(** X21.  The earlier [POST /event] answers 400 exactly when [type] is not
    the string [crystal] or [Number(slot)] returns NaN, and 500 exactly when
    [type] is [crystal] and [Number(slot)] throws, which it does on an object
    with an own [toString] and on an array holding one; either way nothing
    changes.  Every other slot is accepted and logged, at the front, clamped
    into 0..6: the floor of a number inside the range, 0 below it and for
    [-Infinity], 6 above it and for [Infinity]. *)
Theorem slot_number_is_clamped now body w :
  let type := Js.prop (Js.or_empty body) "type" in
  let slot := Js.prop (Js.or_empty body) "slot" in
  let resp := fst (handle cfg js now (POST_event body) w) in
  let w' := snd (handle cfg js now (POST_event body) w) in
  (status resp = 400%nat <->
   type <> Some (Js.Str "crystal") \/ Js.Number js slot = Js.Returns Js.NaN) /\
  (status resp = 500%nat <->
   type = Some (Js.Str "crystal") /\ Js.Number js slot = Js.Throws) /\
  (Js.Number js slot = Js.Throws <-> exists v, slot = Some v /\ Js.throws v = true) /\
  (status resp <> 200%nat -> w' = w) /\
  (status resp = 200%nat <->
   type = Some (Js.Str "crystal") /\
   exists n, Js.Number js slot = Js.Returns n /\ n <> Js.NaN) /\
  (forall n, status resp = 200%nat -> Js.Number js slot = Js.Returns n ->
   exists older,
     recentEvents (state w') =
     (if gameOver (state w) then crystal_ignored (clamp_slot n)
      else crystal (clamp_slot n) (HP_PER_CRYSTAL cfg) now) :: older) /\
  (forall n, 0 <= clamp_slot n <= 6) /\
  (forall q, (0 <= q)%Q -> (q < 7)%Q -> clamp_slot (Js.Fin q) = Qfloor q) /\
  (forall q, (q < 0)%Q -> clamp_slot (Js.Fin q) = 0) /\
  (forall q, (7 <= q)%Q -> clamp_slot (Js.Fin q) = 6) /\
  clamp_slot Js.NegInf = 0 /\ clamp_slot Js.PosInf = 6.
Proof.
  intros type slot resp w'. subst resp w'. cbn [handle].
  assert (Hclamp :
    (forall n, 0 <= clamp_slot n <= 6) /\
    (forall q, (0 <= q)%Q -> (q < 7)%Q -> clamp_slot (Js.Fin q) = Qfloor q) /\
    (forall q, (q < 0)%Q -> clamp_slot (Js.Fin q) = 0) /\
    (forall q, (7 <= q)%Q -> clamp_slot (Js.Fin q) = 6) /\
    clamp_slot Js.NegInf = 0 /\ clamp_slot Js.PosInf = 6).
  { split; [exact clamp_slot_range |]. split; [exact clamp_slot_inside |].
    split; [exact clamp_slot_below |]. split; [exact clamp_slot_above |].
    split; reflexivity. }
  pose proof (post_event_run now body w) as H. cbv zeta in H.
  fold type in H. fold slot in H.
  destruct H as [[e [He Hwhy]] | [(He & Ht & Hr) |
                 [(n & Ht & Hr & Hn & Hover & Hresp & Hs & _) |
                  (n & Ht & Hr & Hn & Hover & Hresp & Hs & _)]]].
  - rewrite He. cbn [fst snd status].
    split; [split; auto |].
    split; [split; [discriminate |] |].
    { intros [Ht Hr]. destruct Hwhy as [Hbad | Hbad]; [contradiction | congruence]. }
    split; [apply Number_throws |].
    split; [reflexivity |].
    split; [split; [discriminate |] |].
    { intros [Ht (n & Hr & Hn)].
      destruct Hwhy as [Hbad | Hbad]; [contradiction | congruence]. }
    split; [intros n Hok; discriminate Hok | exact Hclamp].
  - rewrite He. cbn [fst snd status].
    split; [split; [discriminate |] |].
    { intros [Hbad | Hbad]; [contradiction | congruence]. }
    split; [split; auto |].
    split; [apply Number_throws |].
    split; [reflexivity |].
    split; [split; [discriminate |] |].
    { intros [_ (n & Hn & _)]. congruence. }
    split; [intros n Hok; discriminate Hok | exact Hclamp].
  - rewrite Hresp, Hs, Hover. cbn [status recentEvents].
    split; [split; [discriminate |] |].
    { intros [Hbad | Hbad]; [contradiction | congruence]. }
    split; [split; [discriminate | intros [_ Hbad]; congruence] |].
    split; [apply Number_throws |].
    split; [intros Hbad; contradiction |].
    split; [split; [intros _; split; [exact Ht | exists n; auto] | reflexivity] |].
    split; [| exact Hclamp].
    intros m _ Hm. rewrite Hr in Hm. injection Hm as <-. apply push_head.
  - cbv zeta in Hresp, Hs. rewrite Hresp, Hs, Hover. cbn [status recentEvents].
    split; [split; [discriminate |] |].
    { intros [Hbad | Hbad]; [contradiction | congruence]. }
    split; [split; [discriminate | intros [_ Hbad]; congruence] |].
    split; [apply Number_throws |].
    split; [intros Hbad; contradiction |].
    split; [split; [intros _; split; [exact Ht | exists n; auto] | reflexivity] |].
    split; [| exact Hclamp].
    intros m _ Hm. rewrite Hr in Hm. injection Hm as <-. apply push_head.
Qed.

[Task prompt]
The entries above must be repeated word for word.

[Task solution]
(** X21.  The earlier [POST /event] answers 400 exactly when [type] is not
    the string [crystal] or [Number(slot)] returns NaN, and 500 exactly when
    [type] is [crystal] and [Number(slot)] throws, which it does on an object
    with an own [toString] and on an array holding one; either way nothing
    changes.  Every other slot is accepted and logged, at the front, clamped
    into 0..6: the floor of a number inside the range, 0 below it and for
    [-Infinity], 6 above it and for [Infinity]. *)
Theorem slot_number_is_clamped now body w :
  let type := Js.prop (Js.or_empty body) "type" in
  let slot := Js.prop (Js.or_empty body) "slot" in
  let resp := fst (handle cfg js now (POST_event body) w) in
  let w' := snd (handle cfg js now (POST_event body) w) in
  (status resp = 400%nat <->
   type <> Some (Js.Str "crystal") \/ Js.Number js slot = Js.Returns Js.NaN) /\
  (status resp = 500%nat <->
   type = Some (Js.Str "crystal") /\ Js.Number js slot = Js.Throws) /\
  (Js.Number js slot = Js.Throws <-> exists v, slot = Some v /\ Js.throws v = true) /\
  (status resp <> 200%nat -> w' = w) /\
  (status resp = 200%nat <->
   type = Some (Js.Str "crystal") /\
   exists n, Js.Number js slot = Js.Returns n /\ n <> Js.NaN) /\
  (forall n, status resp = 200%nat -> Js.Number js slot = Js.Returns n ->
   exists older,
     recentEvents (state w') =
     (if gameOver (state w) then crystal_ignored (clamp_slot n)
      else crystal (clamp_slot n) (HP_PER_CRYSTAL cfg) now) :: older) /\
  (forall n, 0 <= clamp_slot n <= 6) /\
  (forall q, (0 <= q)%Q -> (q < 7)%Q -> clamp_slot (Js.Fin q) = Qfloor q) /\
  (forall q, (q < 0)%Q -> clamp_slot (Js.Fin q) = 0) /\
  (forall q, (7 <= q)%Q -> clamp_slot (Js.Fin q) = 6) /\
  clamp_slot Js.NegInf = 0 /\ clamp_slot Js.PosInf = 6.
Proof.
  intros type slot resp w'. subst resp w'. cbn [handle].
  assert (Hclamp :
    (forall n, 0 <= clamp_slot n <= 6) /\
    (forall q, (0 <= q)%Q -> (q < 7)%Q -> clamp_slot (Js.Fin q) = Qfloor q) /\
    (forall q, (q < 0)%Q -> clamp_slot (Js.Fin q) = 0) /\
    (forall q, (7 <= q)%Q -> clamp_slot (Js.Fin q) = 6) /\
    clamp_slot Js.NegInf = 0 /\ clamp_slot Js.PosInf = 6).
  { split; [exact clamp_slot_range |]. split; [exact clamp_slot_inside |].
    split; [exact clamp_slot_below |]. split; [exact clamp_slot_above |].
    split; reflexivity. }
  pose proof (post_event_run now body w) as H. cbv zeta in H.
  fold type in H. fold slot in H.
  destruct H as [[e [He Hwhy]] | [(He & Ht & Hr) |
                 [(n & Ht & Hr & Hn & Hover & Hresp & Hs & _) |
                  (n & Ht & Hr & Hn & Hover & Hresp & Hs & _)]]].
  - rewrite He. cbn [fst snd status].
    split; [split; auto |].
    split; [split; [discriminate |] |].
    { intros [Ht Hr]. destruct Hwhy as [Hbad | Hbad]; [contradiction | congruence]. }
    split; [apply Number_throws |].
    split; [reflexivity |].
    split; [split; [discriminate |] |].
    { intros [Ht (n & Hr & Hn)].
      destruct Hwhy as [Hbad | Hbad]; [contradiction | congruence]. }
    split; [intros n Hok; discriminate Hok | exact Hclamp].
  - rewrite He. cbn [fst snd status].
    split; [split; [discriminate |] |].
    { intros [Hbad | Hbad]; [contradiction | congruence]. }
    split; [split; auto |].
    split; [apply Number_throws |].
    split; [reflexivity |].
    split; [split; [discriminate |] |].
    { intros [_ (n & Hn & _)]. congruence. }
    split; [intros n Hok; discriminate Hok | exact Hclamp].
  - rewrite Hresp, Hs, Hover. cbn [status recentEvents].
    split; [split; [discriminate |] |].
    { intros [Hbad | Hbad]; [contradiction | congruence]. }
    split; [split; [discriminate | intros [_ Hbad]; congruence] |].
    split; [apply Number_throws |].
    split; [intros Hbad; contradiction |].
    split; [split; [intros _; split; [exact Ht | exists n; auto] | reflexivity] |].
    split; [| exact Hclamp].
    intros m _ Hm. rewrite Hr in Hm. injection Hm as <-. apply push_head.
  - cbv zeta in Hresp, Hs. rewrite Hresp, Hs, Hover. cbn [status recentEvents].
    split; [split; [discriminate |] |].
    { intros [Hbad | Hbad]; [contradiction | congruence]. }
    split; [split; [discriminate | intros [_ Hbad]; congruence] |].
    split; [apply Number_throws |].
    split; [intros Hbad; contradiction |].
    split; [split; [intros _; split; [exact Ht | exists n; auto] | reflexivity] |].
    split; [| exact Hclamp].
    intros m _ Hm. rewrite Hr in Hm. injection Hm as <-. apply push_head.
Qed.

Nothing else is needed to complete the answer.